(EXCERPTED DATA Opens)

Lemma framed_apply_all entries er b ap :
  st_mapM apply_one entries ((er, b), ap) =
  let '(((er', ops), ap'), r) := st_mapM apply_one entries ((er, []), ap) in
  (((er', b ++ ops), ap'), r).
Proof.
  induction entries as [|e es IH] in er, b, ap |- *; simpl; [by rewrite app_nil_r|].
  unfold mbind, st_bind, apply_one. rewrite framed_applyEntry.
  destruct (applyEntry (Cmd e) (er, [])) as [[er1 ops1] [r|x| |]]; [|done..].
  rewrite IH, (IH er1 ops1). destruct (st_mapM apply_one es _) as [[[er2 ops2] ap2] [rs|x| |]];
    simpl; by rewrite app_assoc.
Qed.
End no_faults.

(** What a successful [Update] is made of. *)
Lemma Update_ok_inv s es s' rs ks :
  Update s es = (s', Ok (rs, ks)) →
  ∃ ops rs', st_mapM apply_one es ((repo s, []), lastApplied s)
             = (((repo s', ops), lastApplied s'), Ok rs') ∧
    rs = rs'.*1 ∧ ks = mjoin rs'.*2 ∧
    contents (db s') = apply_ops (contents (db s))
                         (ops ++ [OpSet appliedIndexKey (be_bytes 8 (lastApplied s'))]).
Proof.
  unfold Update. destruct (st_mapM _ _ _) as [[[er ops] ap] [rs'|e| |]]; [|done..].
  unfold batch_Set. destruct (batch_add_cases ops (OpSet appliedIndexKey (be_bytes 8 ap)))
    as [->|[e ->]]; [|done].
  destruct (Commit _ _ _) as [d' [e|]] eqn:Hc; [done|]. intros [= <- <- <-]. simpl.
  exists ops, rs'. split_and!; try done. by apply Commit_ok in Hc.
Qed.
(* ===== verification/Producer.v ===== *)
(** * The producer handler ([src/internal/api/grpc/handlers/producer.go])

    [processBatch] with its two write paths: directly into the store, or as a
    StoreBatchCmd through the Raft log.  The Raft node is the class
    [RaftNode]. *)
From stdpp Require Import prelude gmap strings.
From S2P Require Import Prelude Bytes Keys Storage Pebble Proto Repository Codec.
From S2P Require Import EventCommands EventStateMachine Deleter.
Local Open Scope Z_scope.

(** pb.AckLevel; the handler only tells NO_ACK from the others. *)
Inductive AckLevel := ACK_LEVEL_QUORUM | ACK_LEVEL_LEADER | ACK_LEVEL_NO_ACK.

#[export] Instance AckLevel_eq_dec : EqDecision AckLevel.
Proof. solve_decision. Defined.

(** What the handler reads of the configuration. *)
Record producer_config := mkProducerConfig {
  MinAckLevel : string;
  TimeBucketSize : Z;
  NodeID : Z;
}.

Definition errBatchSave : error := ErrorMsg "failed to save batch" [].
Definition errNotLeader : error := ErrorMsg "node is not the cluster leader" [].
Definition errNoAckRefused : error :=
  ErrorMsg "NO_ACK level is not allowed when MinAckLevel is Quorum" [].

Section producer.
Context {DBi : DB} `{XXHash} `{Protobuf}.

Record PublishBatch := mkPublishBatch {
  Messages : list PublishMessage;
  pb_AckLevel : AckLevel;
}.

(** The label of the metrics: the topics in order of first appearance, with a
    separator after each but the one of the last message. *)
Fixpoint topic_label (seen : list string) (msgs : list PublishMessage) : string :=
  match msgs with
  | [] => ""
  | m :: msgs' =>
      if decide (pm_Topic m ∈ seen) then topic_label seen msgs'
      else pm_Topic m +:+
           (if decide (msgs' = []) then "" else "|") +:+
           topic_label (pm_Topic m :: seen) msgs'
  end.

Definition batchTopicLabel (batch : PublishBatch) : string := topic_label [] (Messages batch).

Definition to_stored (nowMs : Z) (msg : PublishMessage) : StoredMessage :=
  mkStoredMessage (pm_Topic msg) (pm_Payload msg) nowMs (pm_DelayMs msg) (pm_TtlMs msg)
    (pm_Indexes msg).

Lemma to_stored_carries nowMs m : carries nowMs m (to_stored nowMs m).
Proof. by split. Qed.
Lemma meta_Recover_inv s r s' r' o :
  meta_RecoverFromSnapshot (s, r) = ((s', r'), o) → meta_inv s'.
Proof.
  unfold meta_RecoverFromSnapshot, mbind, st_bind, on_machine, on_reader.
  destruct (readUint32 r) as [r1 [n|e| |]]; try (intros [= <- _ _]; apply new_meta_inv).
  destruct (recover_addrs _ _) as [[s2 r2] o2] eqn:E2. apply recover_addrs_inv in E2; [|apply new_meta_inv].
  destruct o2 as [[]|e| |]; try by intros [= <- _ _].
  destruct (readUint32 r2) as [r3 [m|e| |]]; try by intros [= <- _ _].
  intros Hr. by eapply recover_shards_inv.
Qed.

Lemma meta_step_inv s s' : meta_step s s' → meta_inv s → meta_inv s'.
Proof.
  intros [cmd s1 v Hu|r s1 r' o Hr] Hi; [by eapply meta_Update_inv|by eapply meta_Recover_inv].
Qed.

Lemma meta_reachable_inv s : rtc meta_step NewMetadataStateMachine s → meta_inv s.
Proof.
  generalize NewMetadataStateMachine, new_meta_inv. intros s0 Hi Hr. revert Hi.
  induction Hr as [|s0 s1 s2 Hst _ IH]; [done|]. intros Hi. apply IH. by eapply meta_step_inv.
Qed.

Lemma copy_nodes_eq tick m : copy_nodes tick m = m.
Proof. apply foldl_ins_range. Qed.

Lemma copyShardTopology_eq tick t : copyShardTopology tick t = t.
Proof. unfold copyShardTopology. rewrite !copy_nodes_eq. by destruct t. Qed.

Lemma copyTopology_eq tick s : copyTopology tick s = topology s.
Proof.
  unfold copyTopology. destruct s as [[sh e] g]. simpl. f_equal.
  rewrite <-(foldl_insert_range tick sh) at 2. generalize (∅ : gmap Z ShardTopology).
  induction (range_nodes tick sh) as [|p l IH]; intros m; [done|]. simpl.
  by rewrite copyShardTopology_eq, IH.
Qed.

(** ** Writing a snapshot *)
Lemma Z_byte_shiftr0 v : Z_byte (Z.shiftr v (8 * Z.of_nat 0)) = Z_byte v.
Proof. by rewrite Z.shiftr_0_r. Qed.

Lemma wr_ok `{Writer} p w w' : wr p w = (w', Ok ()) → written w' = written w ++ p.
Proof. unfold wr. destruct (Write w p) as [w1 [e|]] eqn:E; intros [= <-]. by apply Write_ok. Qed.

Lemma writeUint32_ok `{Writer} v w w' :
  writeUint32 v w = (w', Ok ()) → written w' = written w ++ be_bytes 4 v.
Proof. intros ->%wr_ok. by rewrite <-Z_byte_shiftr0. Qed.

Definition encode_frame (cmd : bytes) : bytes := be_bytes 4 (u32 (len cmd)) ++ cmd.

Lemma write_frame_ok `{Writer} cmd w w' :
  write_frame (Ok cmd) w = (w', Ok ()) → written w' = written w ++ encode_frame cmd.
Proof.
  unfold write_frame, encode_frame.
  intros (w1 & c & [= <- <-] & (w2 & [] & H1%writeUint32_ok & H2%wr_ok)%st_bind_ok)%st_bind_ok.
  by rewrite H2, H1, <-app_assoc.
Qed.

Lemma write_frames_ok `{Writer} {A} (f : A → outcome bytes) (g : A → bytes) l w w' :
  (∀ x, f x = Ok (g x)) →
  st_iter (λ x, write_frame (f x)) l w = (w', Ok ()) →
  written w' = written w ++ mjoin (encode_frame ∘ g <$> l).
Proof.
  intros Hfg. induction l as [|x l IH] in w |- *; simpl; [intros [= <-]; by rewrite app_nil_r|].
  rewrite Hfg. intros (w1 & [] & H1%write_frame_ok & H2%IH)%st_bind_ok.
  by rewrite H2, H1, <-app_assoc.
Qed.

(EXCERPTED DATA Closes)

Return all the data above once more, precisely as given.

#### [OUTPUT BELOW]
Lemma framed_apply_all entries er b ap :
  st_mapM apply_one entries ((er, b), ap) =
  let '(((er', ops), ap'), r) := st_mapM apply_one entries ((er, []), ap) in
  (((er', b ++ ops), ap'), r).
Proof.
  induction entries as [|e es IH] in er, b, ap |- *; simpl; [by rewrite app_nil_r|].
  unfold mbind, st_bind, apply_one. rewrite framed_applyEntry.
  destruct (applyEntry (Cmd e) (er, [])) as [[er1 ops1] [r|x| |]]; [|done..].
  rewrite IH, (IH er1 ops1). destruct (st_mapM apply_one es _) as [[[er2 ops2] ap2] [rs|x| |]];
    simpl; by rewrite app_assoc.
Qed.
End no_faults.

(** What a successful [Update] is made of. *)
Lemma Update_ok_inv s es s' rs ks :
  Update s es = (s', Ok (rs, ks)) →
  ∃ ops rs', st_mapM apply_one es ((repo s, []), lastApplied s)
             = (((repo s', ops), lastApplied s'), Ok rs') ∧
    rs = rs'.*1 ∧ ks = mjoin rs'.*2 ∧
    contents (db s') = apply_ops (contents (db s))
                         (ops ++ [OpSet appliedIndexKey (be_bytes 8 (lastApplied s'))]).
Proof.
  unfold Update. destruct (st_mapM _ _ _) as [[[er ops] ap] [rs'|e| |]]; [|done..].
  unfold batch_Set. destruct (batch_add_cases ops (OpSet appliedIndexKey (be_bytes 8 ap)))
    as [->|[e ->]]; [|done].
  destruct (Commit _ _ _) as [d' [e|]] eqn:Hc; [done|]. intros [= <- <- <-]. simpl.
  exists ops, rs'. split_and!; try done. by apply Commit_ok in Hc.
Qed.
(* ===== verification/Producer.v ===== *)
(** * The producer handler ([src/internal/api/grpc/handlers/producer.go])

    [processBatch] with its two write paths: directly into the store, or as a
    StoreBatchCmd through the Raft log.  The Raft node is the class
    [RaftNode]. *)
From stdpp Require Import prelude gmap strings.
From S2P Require Import Prelude Bytes Keys Storage Pebble Proto Repository Codec.
From S2P Require Import EventCommands EventStateMachine Deleter.
Local Open Scope Z_scope.

(** pb.AckLevel; the handler only tells NO_ACK from the others. *)
Inductive AckLevel := ACK_LEVEL_QUORUM | ACK_LEVEL_LEADER | ACK_LEVEL_NO_ACK.

#[export] Instance AckLevel_eq_dec : EqDecision AckLevel.
Proof. solve_decision. Defined.

(** What the handler reads of the configuration. *)
Record producer_config := mkProducerConfig {
  MinAckLevel : string;
  TimeBucketSize : Z;
  NodeID : Z;
}.

Definition errBatchSave : error := ErrorMsg "failed to save batch" [].
Definition errNotLeader : error := ErrorMsg "node is not the cluster leader" [].
Definition errNoAckRefused : error :=
  ErrorMsg "NO_ACK level is not allowed when MinAckLevel is Quorum" [].

Section producer.
Context {DBi : DB} `{XXHash} `{Protobuf}.

Record PublishBatch := mkPublishBatch {
  Messages : list PublishMessage;
  pb_AckLevel : AckLevel;
}.

(** The label of the metrics: the topics in order of first appearance, with a
    separator after each but the one of the last message. *)
Fixpoint topic_label (seen : list string) (msgs : list PublishMessage) : string :=
  match msgs with
  | [] => ""
  | m :: msgs' =>
      if decide (pm_Topic m ∈ seen) then topic_label seen msgs'
      else pm_Topic m +:+
           (if decide (msgs' = []) then "" else "|") +:+
           topic_label (pm_Topic m :: seen) msgs'
  end.

Definition batchTopicLabel (batch : PublishBatch) : string := topic_label [] (Messages batch).

Definition to_stored (nowMs : Z) (msg : PublishMessage) : StoredMessage :=
  mkStoredMessage (pm_Topic msg) (pm_Payload msg) nowMs (pm_DelayMs msg) (pm_TtlMs msg)
    (pm_Indexes msg).

Lemma to_stored_carries nowMs m : carries nowMs m (to_stored nowMs m).
Proof. by split. Qed.
Lemma meta_Recover_inv s r s' r' o :
  meta_RecoverFromSnapshot (s, r) = ((s', r'), o) → meta_inv s'.
Proof.
  unfold meta_RecoverFromSnapshot, mbind, st_bind, on_machine, on_reader.
  destruct (readUint32 r) as [r1 [n|e| |]]; try (intros [= <- _ _]; apply new_meta_inv).
  destruct (recover_addrs _ _) as [[s2 r2] o2] eqn:E2. apply recover_addrs_inv in E2; [|apply new_meta_inv].
  destruct o2 as [[]|e| |]; try by intros [= <- _ _].
  destruct (readUint32 r2) as [r3 [m|e| |]]; try by intros [= <- _ _].
  intros Hr. by eapply recover_shards_inv.
Qed.

Lemma meta_step_inv s s' : meta_step s s' → meta_inv s → meta_inv s'.
Proof.
  intros [cmd s1 v Hu|r s1 r' o Hr] Hi; [by eapply meta_Update_inv|by eapply meta_Recover_inv].
Qed.

Lemma meta_reachable_inv s : rtc meta_step NewMetadataStateMachine s → meta_inv s.
Proof.
  generalize NewMetadataStateMachine, new_meta_inv. intros s0 Hi Hr. revert Hi.
  induction Hr as [|s0 s1 s2 Hst _ IH]; [done|]. intros Hi. apply IH. by eapply meta_step_inv.
Qed.

Lemma copy_nodes_eq tick m : copy_nodes tick m = m.
Proof. apply foldl_ins_range. Qed.

Lemma copyShardTopology_eq tick t : copyShardTopology tick t = t.
Proof. unfold copyShardTopology. rewrite !copy_nodes_eq. by destruct t. Qed.

Lemma copyTopology_eq tick s : copyTopology tick s = topology s.
Proof.
  unfold copyTopology. destruct s as [[sh e] g]. simpl. f_equal.
  rewrite <-(foldl_insert_range tick sh) at 2. generalize (∅ : gmap Z ShardTopology).
  induction (range_nodes tick sh) as [|p l IH]; intros m; [done|]. simpl.
  by rewrite copyShardTopology_eq, IH.
Qed.

(** ** Writing a snapshot *)
Lemma Z_byte_shiftr0 v : Z_byte (Z.shiftr v (8 * Z.of_nat 0)) = Z_byte v.
Proof. by rewrite Z.shiftr_0_r. Qed.

Lemma wr_ok `{Writer} p w w' : wr p w = (w', Ok ()) → written w' = written w ++ p.
Proof. unfold wr. destruct (Write w p) as [w1 [e|]] eqn:E; intros [= <-]. by apply Write_ok. Qed.

Lemma writeUint32_ok `{Writer} v w w' :
  writeUint32 v w = (w', Ok ()) → written w' = written w ++ be_bytes 4 v.
Proof. intros ->%wr_ok. by rewrite <-Z_byte_shiftr0. Qed.

Definition encode_frame (cmd : bytes) : bytes := be_bytes 4 (u32 (len cmd)) ++ cmd.

Lemma write_frame_ok `{Writer} cmd w w' :
  write_frame (Ok cmd) w = (w', Ok ()) → written w' = written w ++ encode_frame cmd.
Proof.
  unfold write_frame, encode_frame.
  intros (w1 & c & [= <- <-] & (w2 & [] & H1%writeUint32_ok & H2%wr_ok)%st_bind_ok)%st_bind_ok.
  by rewrite H2, H1, <-app_assoc.
Qed.

Lemma write_frames_ok `{Writer} {A} (f : A → outcome bytes) (g : A → bytes) l w w' :
  (∀ x, f x = Ok (g x)) →
  st_iter (λ x, write_frame (f x)) l w = (w', Ok ()) →
  written w' = written w ++ mjoin (encode_frame ∘ g <$> l).
Proof.
  intros Hfg. induction l as [|x l IH] in w |- *; simpl; [intros [= <-]; by rewrite app_nil_r|].
  rewrite Hfg. intros (w1 & [] & H1%write_frame_ok & H2%IH)%st_bind_ok.
  by rewrite H2, H1, <-app_assoc.
Qed.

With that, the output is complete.